At the very least I can use this as a minor upgrade opportunity as the PE70-6QD is a fairly cut down model of the series that only has 1 of the 3 available M.2 storage ports, which eliminates m.2 raid, it only had an 950m where some of the others have a 960m, and I should be able to get an i5xxx or even a i6xxx board since this motherboard series ran a very long time. EDIT: Just looked at for $260 I can get a 5700hq/950m/3x-m.2 port board.

Well, I’ve got a slight change. With one of the eBay chips flashed to .116 (update between 109 and 119) instead of the keyboard lighting up, screen staying black then high speed CPU fan after 30ish seconds, I get lit up keyboard, black screen then the keyboard going dark after about 20 seconds.
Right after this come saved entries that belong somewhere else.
Definition StringField_ToString (s : StringField) : string := StringField_ValueField s.
Definition TimeField_ToString (s : TimeField) : string :=
  time.FormatRFC3339 (TimeField_ValueField s).
Definition DecimalField_ToString (s : DecimalField) : string :=
  decimal.String (DecimalField_ValueField s).
Definition IntegerField_ToString (s : IntegerField) : string :=
  strconv.Itoa (IntegerField_ValueField s).
Definition BoolField_ToString (s : BoolField) : string :=
  strconv.FormatBool (BoolField_ValueField s).
Definition EmptyField_ToString (s : EmptyField) : string := "".

Definition Field_ToString (f : Field) : string :=
  match f with
  | FString s => StringField_ToString s
  | FTime s => TimeField_ToString s
  | FDecimal s => DecimalField_ToString s
  | FInteger s => IntegerField_ToString s
  | FBool s => BoolField_ToString s
  | FEmpty s => EmptyField_ToString s
  end.

(** ** The safe comparator *)

Inductive safeOp := EQ | LT | GT.

(** The table [safeOps]. *)
Definition safeOps (o : safeOp) (s1 s2 : string) : bool :=
  match o with
  | EQ => String.eqb s1 s2
  | LT => String.ltb s1 s2
  | GT => String.ltb s2 s1
  end.

Definition safeCompare (f1 f2 : string) (o : safeOp) : bool := safeOps o f1 f2.

Definition sameCompareTypes (f1 f2 : Field) : bool :=
  GoType_eqb (Field_Type f1) (Field_Type f2).

(** The result [*bool]: [None] is the nil pointer that asks the caller for a
    same-type comparison. *)
Definition checkAndDoSafeCompare (f1 : Field) (f2 : option Field) (o : safeOp) : option bool :=
  match f2 with
  | None => Some false
  | Some f2f =>
      if negb (sameCompareTypes f1 f2f)
      then Some (safeCompare (Field_ToString f1) (Field_ToString f2f) o)
      else None
  end.

(** ** Methods of the variants

    In each comparison the branch after [checkAndDoSafeCompare] holds the
    type assertion [in2.( *T)]; it is reached with an [in2] of type [T] only
    (lemma [checkAndDoSafeCompare_None]), the other arms are dead. *)

Definition StringField_LessThan (s : StringField) (in2 : option Field) : bool :=
  match checkAndDoSafeCompare (FString s) in2 LT with
  | Some out => out
  | None =>
      match in2 with
      | Some (FString s2) => String.ltb (StringField_ValueField s) (StringField_ValueField s2)
      | _ => false
      end
  end.

Definition StringField_GreaterThan (s : StringField) (in2 : option Field) : bool :=
  match checkAndDoSafeCompare (FString s) in2 GT with
  | Some out => out
  | None =>
      match in2 with
      | Some (FString s2) => String.ltb (StringField_ValueField s2) (StringField_ValueField s)
      | _ => false
      end
  end.

Definition StringField_Equal (s : StringField) (in2 : option Field) : bool :=
  match checkAndDoSafeCompare (FString s) in2 EQ with
  | Some out => out
  | None =>
      match in2 with
      | Some (FString s2) => String.eqb (StringField_ValueField s) (StringField_ValueField s2)
      | _ => false
      end
  end.

Definition StringField_FromString (s : StringField) (st : string) : StringField :=
  {| StringField_ValueField := st; StringField_KeyField := StringField_KeyField s |}.

Definition StringField_SetValue (s : StringField) (in2 : Field) : StringField :=
  match checkAndDoSafeCompare (FString s) (Some in2) EQ with
  | Some _ =>
      {| StringField_ValueField := Field_ToString in2;
         StringField_KeyField := StringField_KeyField s |}
  | None =>
      match in2 with
      | FString s2 =>
          {| StringField_ValueField := StringField_ValueField s2;
             StringField_KeyField := StringField_KeyField s |}
      | _ => s
      end
  end.

Definition StringField_IsEmpty (s : StringField) : bool :=
  String.eqb (StringField_ValueField s) "".

Definition TimeField_LessThan (s : TimeField) (in2 : option Field) : bool :=
  match checkAndDoSafeCompare (FTime s) in2 LT with
  | Some out => out
  | None =>
      match in2 with
      | Some (FTime s2) => time.Before (TimeField_ValueField s) (TimeField_ValueField s2)
      | _ => false
      end
  end.

Definition TimeField_GreaterThan (s : TimeField) (in2 : option Field) : bool :=
  match checkAndDoSafeCompare (FTime s) in2 GT with
  | Some out => out
  | None =>
      match in2 with
      | Some (FTime s2) => time.After (TimeField_ValueField s) (TimeField_ValueField s2)
      | _ => false
      end
  end.

Definition TimeField_Equal (s : TimeField) (in2 : option Field) : bool :=
  match checkAndDoSafeCompare (FTime s) in2 EQ with
  | Some out => out
  | None =>
      match in2 with
      | Some (FTime s2) => time.Equal (TimeField_ValueField s) (TimeField_ValueField s2)
      | _ => false
      end
  end.

Definition TimeField_FromString (s : TimeField) (st : string) : TimeField :=
  match time.ParseRFC3339 st with
  | None => s
  | Some t => {| TimeField_ValueField := t; TimeField_KeyField := TimeField_KeyField s |}
  end.

Definition TimeField_SetValue (s : TimeField) (in2 : Field) : TimeField :=
  match checkAndDoSafeCompare (FTime s) (Some in2) EQ with
  | Some _ => TimeField_FromString s (Field_ToString in2)
  | None =>
      match in2 with
      | FTime s2 =>
          {| TimeField_ValueField := TimeField_ValueField s2;
             TimeField_KeyField := TimeField_KeyField s |}
      | _ => s
      end
  end.

Definition TimeField_IsEmpty (s : TimeField) : bool :=
  time.IsZero (TimeField_ValueField s).

Definition DecimalField_LessThan (s : DecimalField) (in2 : option Field) : bool :=
  match checkAndDoSafeCompare (FDecimal s) in2 LT with
  | Some out => out
  | None =>
      match in2 with
      | Some (FDecimal s2) =>
          decimal.LessThan (DecimalField_ValueField s) (DecimalField_ValueField s2)
      | _ => false
      end
  end.

Definition DecimalField_GreaterThan (s : DecimalField) (in2 : option Field) : bool :=
  match checkAndDoSafeCompare (FDecimal s) in2 GT with
  | Some out => out
  | None =>
      match in2 with
      | Some (FDecimal s2) =>
          decimal.GreaterThan (DecimalField_ValueField s) (DecimalField_ValueField s2)
      | _ => false
      end
  end.

Definition DecimalField_Equal (s : DecimalField) (in2 : option Field) : bool :=
  match checkAndDoSafeCompare (FDecimal s) in2 EQ with
  | Some out => out
  | None =>
      match in2 with
      | Some (FDecimal s2) =>
          decimal.Equal (DecimalField_ValueField s) (DecimalField_ValueField s2)
      | _ => false
      end
  end.

Definition DecimalField_FromString (s : DecimalField) (st : string) : DecimalField :=
  match decimal.NewFromString st with
  | None => s
  | Some d =>
      {| DecimalField_ValueField := d; DecimalField_KeyField := DecimalField_KeyField s |}
  end.

Definition DecimalField_SetValue (s : DecimalField) (in2 : Field) : DecimalField :=
  match checkAndDoSafeCompare (FDecimal s) (Some in2) EQ with
  | Some _ => DecimalField_FromString s (Field_ToString in2)
  | None =>
      match in2 with
      | FDecimal s2 =>
          {| DecimalField_ValueField := DecimalField_ValueField s2;
             DecimalField_KeyField := DecimalField_KeyField s |}
      | _ => s
      end
  end.

Definition DecimalField_IsEmpty (s : DecimalField) : bool :=
  decimal.IsZero (DecimalField_ValueField s).

Definition IntegerField_LessThan (s : IntegerField) (in2 : option Field) : bool :=
  match checkAndDoSafeCompare (FInteger s) in2 LT with
  | Some out => out
  | None =>
      match in2 with
      | Some (FInteger s2) => IntegerField_ValueField s <? IntegerField_ValueField s2
      | _ => false
      end
  end.

Definition IntegerField_GreaterThan (s : IntegerField) (in2 : option Field) : bool :=
  match checkAndDoSafeCompare (FInteger s) in2 GT with
  | Some out => out
  | None =>
      match in2 with
      | Some (FInteger s2) => IntegerField_ValueField s >? IntegerField_ValueField s2
      | _ => false
      end
  end.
Turns out I was wrong about the slight change, not sure what was causing it to turn off after 20 seconds but when I tried to turn it on today it did the usual “keyboard lights up, cooler boost button works, keyboard backlight control works, no MSI logo and after 30-60 seconds the CPU fan kicks on”(basically everything that. So I wiped and flashed the stock bios chip to the newest bios version fresh from the MSI site (119), removed the ebay chip (116) and reinstalled the freshly flashed stock chip. Absolutely no change.

For giggles I tried turning on the board without any bios chip installed to see if there would be a different reaction and there was not. I suppose this would make sense as a bad flash is no different than having no chip installed.

After spending several hours pouring over the MS-16J2 /1792 schematic, I’m at a complete loss to why this isn’t working. There are no missing (that aren’t supposed to be) resistors around the bios chip, I double and triple checked that all the solder points on the chip were solid, and even went through the EC reset procedures more times than I can count. Heck I even ended up digging through every thread in the MSI section of http://vlab.su/viewforum.php?f=60 and despite the russians doing some seriously advanced motherboard repairs I found nothing of any real use other than links to schematics.

Could this somehow be the EC firmware being bad? It was perfectly fine before I bricked the bios and it appears to be in working order (power button works, keyboard lights up, FN commands work, etc) so I’m hesitant to yank it off.